Basically, such a unit can be found on modern cars. But this supercharger is not used on all internal combustion engines. A limiting factor in the use of turbines on gasoline engines is the high degree of detonation. It is associated with an increase in the rotation speed of the internal combustion engine and the enormous temperature of the exhaust gases (up to a thousand degrees). Because of this, a diesel engine turbine is often used. The operating principle of such an internal combustion engine is somewhat different. There is a lower risk of detonation, and the temperature of the gases does not exceed 600 degrees. Compressors are especially common in commercial vehicles. It is impossible to imagine a modern bus or long-haul tractor not equipped with such a turbine. If we talk about brands, the turbine is installed on the following cars:
- "Volkswagen".
- "Mercedes".
- "Volvo".
- "Mazda".
- "Audi".
- Renault.
- "Toyota".
There are other areas where a similar element is used. For example, these are power plants and internal combustion engines of ships. But here a steam turbine is already used, the operating principle of which we will consider a little later.

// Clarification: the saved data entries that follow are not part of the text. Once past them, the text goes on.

(* ===== verification/Notifier.v ===== *)
(** * Slack alerts

    services/slack_notifier.py: the messages about portals and their delivery, behind the
    dispatch of SmokeState.v.  Texts are UTF-8.  [httpx.post] and the clock are arguments. *)

From Stdlib Require Import Ascii.
From S2P Require Import Prelude PyStr Json PyTime SmokeState.

(** ** Text *)

(** [s[:n]] of a text of UTF-8, and its length: bytes that continue a character do not
    count. *)
Definition continues (c : ascii) : bool := (128 <=? ord c) && (ord c <? 192).
Fixpoint utake (n : nat) (s : string) : string :=
  match s with
  | EmptyString => EmptyString
  | String c r => if continues c then String c (utake n r) else match n with O => EmptyString | S n => String c (utake n r) end
  end.
Fixpoint ulen (s : string) : nat := match s with EmptyString => 0 | String c r => (if continues c then 0 else 1) + ulen r end.

Lemma ulen_utake n s : (ulen (utake n s) <= n)%nat.
Proof.
  revert n. induction s as [|c s IH]; intros n; cbn [utake]; [cbn; lia|]. destruct (continues c) eqn:Hc.
  - cbn [ulen]. rewrite Hc. specialize (IH n). lia.
  - destruct n as [|n]; [cbn; lia|]. cbn [ulen]. rewrite Hc. specialize (IH n). lia.
Qed.

Lemma utake_id n s : (ulen s <= n)%nat -> utake n s = s.
Proof.
  revert n. induction s as [|c s IH]; intros n Hn; cbn [utake ulen] in *; [done|]. destruct (continues c); [by rewrite IH|].
  destruct n as [|n]; [lia|]. rewrite IH; [done|lia].
Qed.

(** ** Messages *)

(** services/slack_notifier.py, [Severity] *)
Inductive Severity : Type := critical | warning | info.
(** services/slack_notifier.py, [_SEVERITY_COLOR] *)
Definition _SEVERITY_COLOR (s : Severity) : string := match s with critical => "#dc2626" | warning => "#ea580c" | info => "#10b981" end.
(** services/slack_notifier.py, [_SEVERITY_EMOJI] *)
Definition _SEVERITY_EMOJI (s : Severity) : string :=
  match s with critical => ":rotating_light:" | warning => ":warning:" | info => ":white_check_mark:" end.

(** services/slack_notifier.py:77-85, [SlackNotifier.notify]: its keyword arguments. *)
Record message : Type := {
  title : string; severity : Severity; body_lines : list string; fields : list (string * string); mention_here : bool }.

(** services/slack_notifier.py, [build_drift_payload] *)
Definition build_drift_payload (platform : string) (error : option string) (submitter : string) (duration_sec : spec_float) : message :=
  {| title := "Portal DRIFT detected — " +:+ platform; severity := critical;
     body_lines := ["*" +:+ platform +:+ "* smoke-test transitioned PASS → FAIL.";
                    "Operator action required: confirm selector update, push hotfix, and re-arm submitter."];
     fields := [("Submitter", submitter); ("Error", utake 500 (sor (default "" error) "(no error string)"));
                ("Duration", fixed_point 2 duration_sec +:+ "s")];
     mention_here := true |}.

(** services/slack_notifier.py, [build_persistent_failure_payload] *)
Definition build_persistent_failure_payload (platform : string) (error : option string) (submitter : string) (failures : Z)
    (duration_sec : spec_float) : message :=
  {| title := "Portal still failing — " +:+ platform +:+ " (" +:+ str_of_Z failures +:+ "x)"; severity := warning;
     body_lines := ["*" +:+ platform +:+ "* smoke-test still failing after " +:+ str_of_Z failures +:+ " consecutive runs."];
     fields := [("Submitter", submitter); ("Error", utake 500 (sor (default "" error) "(no error string)"));
                ("Duration", fixed_point 2 duration_sec +:+ "s")];
     mention_here := false |}.

(** services/slack_notifier.py, [build_recovery_payload] *)
Definition build_recovery_payload (platform submitter : string) (downtime_sec : spec_float) : message :=
  {| title := "Portal RECOVERED — " +:+ platform; severity := info;
     body_lines := ["*" +:+ platform +:+ "* smoke-test is passing again.";
                    "Approximate downtime: " +:+ fixed_point 1 (fdiv downtime_sec (float_of_Z 60)) +:+ " min."];
     fields := [("Submitter", submitter)]; mention_here := false |}.

Definition newline : string := String "010" "".
Definition mrkdwn (s : string) : json := JObj [("type", JStr "mrkdwn"); ("text", JStr s)].

(** services/slack_notifier.py:148-189, [SlackNotifier._build_payload]: the blocks; [now] is
    the clock. *)
Definition blocks (now : datetime) (m : message) : list json :=
  let header_text := _SEVERITY_EMOJI (severity m) +:+ " " +:+ title m in
  let body := match body_lines m with [] => "_(no detail)_" | l => join newline l end in
  let body := if mention_here m then "<!here>" +:+ newline +:+ body else body in
  [JObj [("type", JStr "header"); ("text", JObj [("type", JStr "plain_text"); ("text", JStr (utake 150 header_text)); ("emoji", JBool true)])];
   JObj [("type", JStr "section"); ("text", mrkdwn (utake 2900 body))]] ++
  match fields m with
  | [] => []
  | fs => [JObj [("type", JStr "section");
                 ("fields", JList (take 10 (map (fun kv => mrkdwn (utake 2000 ("*" +:+ kv.1 +:+ "*" +:+ newline +:+ kv.2))) fs)))]]
  end ++
  [JObj [("type", JStr "context"); ("elements", JList [mrkdwn ("Once portal-drift monitor · " +:+ isoformat now)])]].

(** services/slack_notifier.py, [SlackNotifier] *)
Record SlackNotifier : Type := { webhook_url : string; channel : string }.

(** services/slack_notifier.py, [SlackNotifier._build_payload] *)
Definition _build_payload (n : SlackNotifier) (now : datetime) (m : message) : json :=
  JObj [("channel", JStr (channel n)); ("username", JStr "Once portal-monitor"); ("icon_emoji", JStr ":lock:");
        ("attachments", JList [JObj [("color", JStr (_SEVERITY_COLOR (severity m))); ("blocks", JList (blocks now m))]])].

(** ** Delivery *)

(** What [httpx.post] does: it answers, raises an [httpx.HTTPError], or raises something
    else, such as [httpx.InvalidURL]. *)
Inductive posted : Type := Answered (status_code : Z) | HTTPError | OtherError.

Section Delivery.
Context (post : string -> json -> posted).

(** services/slack_notifier.py, [SlackNotifier.enabled] *)
Definition enabled (n : SlackNotifier) : bool := truthy (webhook_url n).

(** services/slack_notifier.py, [SlackNotifier.notify] *)
Definition notify (n : SlackNotifier) (now : datetime) (m : message) : notified :=
  if negb (enabled n) then Delivered false
  else
    match post (webhook_url n) (_build_payload n now m) with
    | HTTPError => Delivered false
    | OtherError => NotifyRaised
    | Answered status_code => if 400 <=? status_code then Delivered false else Delivered true
    end.

(** What else a smoke test leaves about a portal. *)
Record run_detail : Type := { submitter : string; error : option string; duration_sec : spec_float }.

(** workers/tasks/smoke_test_tasks.py:207-228, [_dispatch_alerts]: the message of an
    alert. *)
Definition message_of (detail : string -> run_detail) (a : alert) : option message :=
  let '(Alert k platform n elapsed) := a in
  let d := detail platform in
  match k with
  | drift => Some (build_drift_payload platform (error d) (submitter d) (duration_sec d))
  | persistent_failure => Some (build_persistent_failure_payload platform (error d) (submitter d) n (duration_sec d))
  | recovery => Some (build_recovery_payload platform (submitter d) (float_of_ratio (elapsed <? 0) (Z.abs elapsed) us_per_second))
  | noop => None
  end.

(** [notifier.notify] as the dispatch of SmokeState.v calls it. *)
Definition notify_alert (n : SlackNotifier) (now : datetime) (detail : string -> run_detail) (a : alert) : notified :=
  match message_of detail a with Some m => notify n now m | None => Delivered false end.
End Delivery.

(** services/slack_notifier.py, [SlackNotifier.__init__]; the settings are [url] and
    [alert_channel]. *)
Definition make_notifier (url alert_channel : string) (given_url given_channel : option string) : SlackNotifier :=
  {| webhook_url := default url given_url; channel := default alert_channel (opt_truthy given_channel) |}.

(** services/slack_notifier.py, [get_default_notifier]: the notifier of the process. *)
Definition get_default_notifier (url alert_channel : string) (cached : option SlackNotifier) : SlackNotifier * option SlackNotifier :=
  let n := default (make_notifier url alert_channel None None) cached in (n, Some n).

(** ** Properties *)

(** The limits that Slack documents for a block. *)
Definition field (k : string) (j : json) : option json := match j with JObj kvs => assoc k kvs | _ => None end.
Definition text_of (j : json) : string := match field "text" j with Some (JStr s) => s | _ => "" end.
Definition fits (block : json) : Prop :=
  match field "type" block, field "text" block, field "fields" block with
  | Some (JStr "header"), Some t, None => (ulen (text_of t) <= 150)%nat
  | Some (JStr "section"), Some t, None => (ulen (text_of t) <= 3000)%nat
  | Some (JStr "section"), None, Some (JList l) => (1 <= length l <= 10)%nat /\ Forall (fun t => (ulen (text_of t) <= 2000)%nat) l
  | Some (JStr "context"), None, None => True
  | _, _, _ => False
  end.

(** A message is never refused for its size: whatever the name of a portal, its error and the
    fields hold, every block keeps to the limits of Slack. *)
Theorem message_fits_slack now m : Forall fits (blocks now m) /\ (length (blocks now m) <= 4)%nat.
Proof.
  assert (Hbody : forall s, (ulen (utake 2900 s) <= 3000)%nat) by (intros s; pose proof (ulen_utake 2900 s); lia).
  assert (Hf : forall fs, fs <> [] -> fits (JObj [("type", JStr "section");
      ("fields", JList (take 10 (map (fun kv => mrkdwn (utake 2000 ("*" +:+ kv.1 +:+ "*" +:+ newline +:+ kv.2))) fs)))])).
  { intros fs Hne. set (l := take 10 _). change ((1 <= length l <= 10)%nat /\ Forall (fun t => (ulen (text_of t) <= 2000)%nat) l). unfold l.
    rewrite length_take, length_map. split; [destruct fs; [done|]; cbn [length]; lia|].
    apply Forall_take, Forall_forall. intros t Ht. apply list_elem_of_fmap in Ht as (kv & -> & _). apply ulen_utake. }
  unfold blocks. destruct (fields m) as [|f fs].
  - split; [|cbn; lia]. cbn [app]. rewrite !Forall_cons, Forall_nil. split_and!; [apply ulen_utake|apply Hbody|done|done].
  - split; [|cbn; lia]. cbn [app]. rewrite !Forall_cons, Forall_nil. split_and!; [apply ulen_utake|apply Hbody|by apply Hf|done|done].
Qed.

(** An outage looks like delivery: as long as the transport fails only as it is documented
    to, or answers an error, or no address is configured, the task counts, sends and stores
    what it would if every message had been delivered, so no alert is repeated for it. *)
Theorem outage_looks_like_delivery post n now detail cooldown clock results c sent file :
  (forall m, post (webhook_url n) (_build_payload n now m) <> OtherError) ->
  _dispatch_alerts cooldown (notify_alert post n now detail) clock results c sent file =
  _dispatch_alerts cooldown (fun _ => Delivered true) clock results c sent file.
Proof.
  intros Hpost. assert (Hn : forall a, exists ok, notify_alert post n now detail a = Delivered ok).
  { intros a. unfold notify_alert, notify. destruct (message_of detail a) as [m|]; [|eauto]. destruct (enabled n); cbn [negb]; [|eauto].
    specialize (Hpost m). destruct (post _ _) as [st| |]; [destruct (400 <=? st); eauto|eauto|done]. }
  revert c sent file. induction results as [|r results IH]; intros c sent file; cbn [_dispatch_alerts]; [done|].
  destruct (observe _ _ _ _ _ _) as [[d f]|]; cbn [mbind option_bind]; [|done].
  destruct (kind d); [..|apply IH]; match goal with |- context [notify_alert _ _ _ _ ?a] => destruct (Hn a) as [ok ->] end; apply IH.
Qed.

(** ** Messages *)

Module DemoNotifier.
Definition slack : SlackNotifier := make_notifier "https://hooks.slack.com/x" "#portal-drift" None (Some "").
Definition detail (p : string) : run_detail := {| submitter := "CnaSubmitter"; error := Some "timeout"; duration_sec := flit 1234567 100000 |}.
Definition now : datetime := utc (days 20000).
Definition results : list smoke_result := [{| sr_platform := "cna"; sr_passed := false |}; {| sr_platform := "markel"; sr_passed := true |}].
Definition none : alert_counts := {| n_drift := 0; n_persistent := 0; n_recovery := 0; n_noop := 0; n_dispatch_failures := 0 |}.

Example drift_message : option_map (fun m => (title m, map snd (fields m), ulen (title m))) (message_of detail (Alert drift "cna" 1 0)) =
  Some ("Portal DRIFT detected — cna", ["CnaSubmitter"; "timeout"; "12.35s"], 27%nat).
Proof. vm_compute. reflexivity. Qed.

Example recovery_message : option_map (fun m => last (body_lines m)) (message_of detail (Alert recovery "cna" 0 (minutes 7))) =
  Some (Some "Approximate downtime: 7.0 min.").
Proof. vm_compute. reflexivity. Qed.

(** A redirect is taken for a delivery, although only a 2xx answer is documented to be one;
    an address that is no URL raises. *)
Definition hello : message := {| title := "t"; severity := info; body_lines := []; fields := []; mention_here := false |}.
Example answers : map (fun p => notify (fun _ _ => p) slack now hello) [Answered 200; Answered 302; Answered 404; HTTPError; OtherError] =
    [Delivered true; Delivered true; Delivered false; Delivered false; NotifyRaised] /\
  notify (fun _ _ => Answered 200) (make_notifier "" "#a" None None) now hello = Delivered false.
Proof. vm_compute. split; reflexivity. Qed.

(** The notifier of the process keeps the address it was first made with. *)
Example cached_notifier : (get_default_notifier "b" "#b" (snd (get_default_notifier "a" "#a" None))).1 = {| webhook_url := "a"; channel := "#a" |}.
Proof. reflexivity. Qed.

Lemma outage_looks_like_delivery_witness :
  exists c sent file, _dispatch_alerts 3600 (notify_alert (fun _ _ => HTTPError) slack now detail) (fun _ => now) results none [] JNull = Some (c, sent, file) /\
    n_dispatch_failures c = 0 /\ sent = [Alert drift "cna" 1 0].
Proof.
  rewrite (outage_looks_like_delivery (fun _ _ => HTTPError) slack now detail 3600 (fun _ => now) results none [] JNull) by discriminate.
  eexists _, _, _. split; [vm_compute; reflexivity|]. split; reflexivity.
Defined.
End DemoNotifier.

Application of turbocharging in global mechanical engineering
It’s the twenty-first century, and no one is anymore chasing the name of their car with the “turbo” prefix, which was fashionable in the 20th century. Nobody believes in the “magical power of a turbine” to dramatically accelerate a car anymore. The meaning of the use and efficiency of the turbocharging system is still not the point.
This is a “snail”!
Of course, turbocharging is most effective when used on tractor and heavy truck engines. It allows you to add power and torque without excessive fuel consumption, which is very important for the economic performance of the equipment. That's where it is used. Turbo systems have also found wide application on diesel locomotive and marine diesel engines. And these are the most powerful man-made turbines for a diesel engine.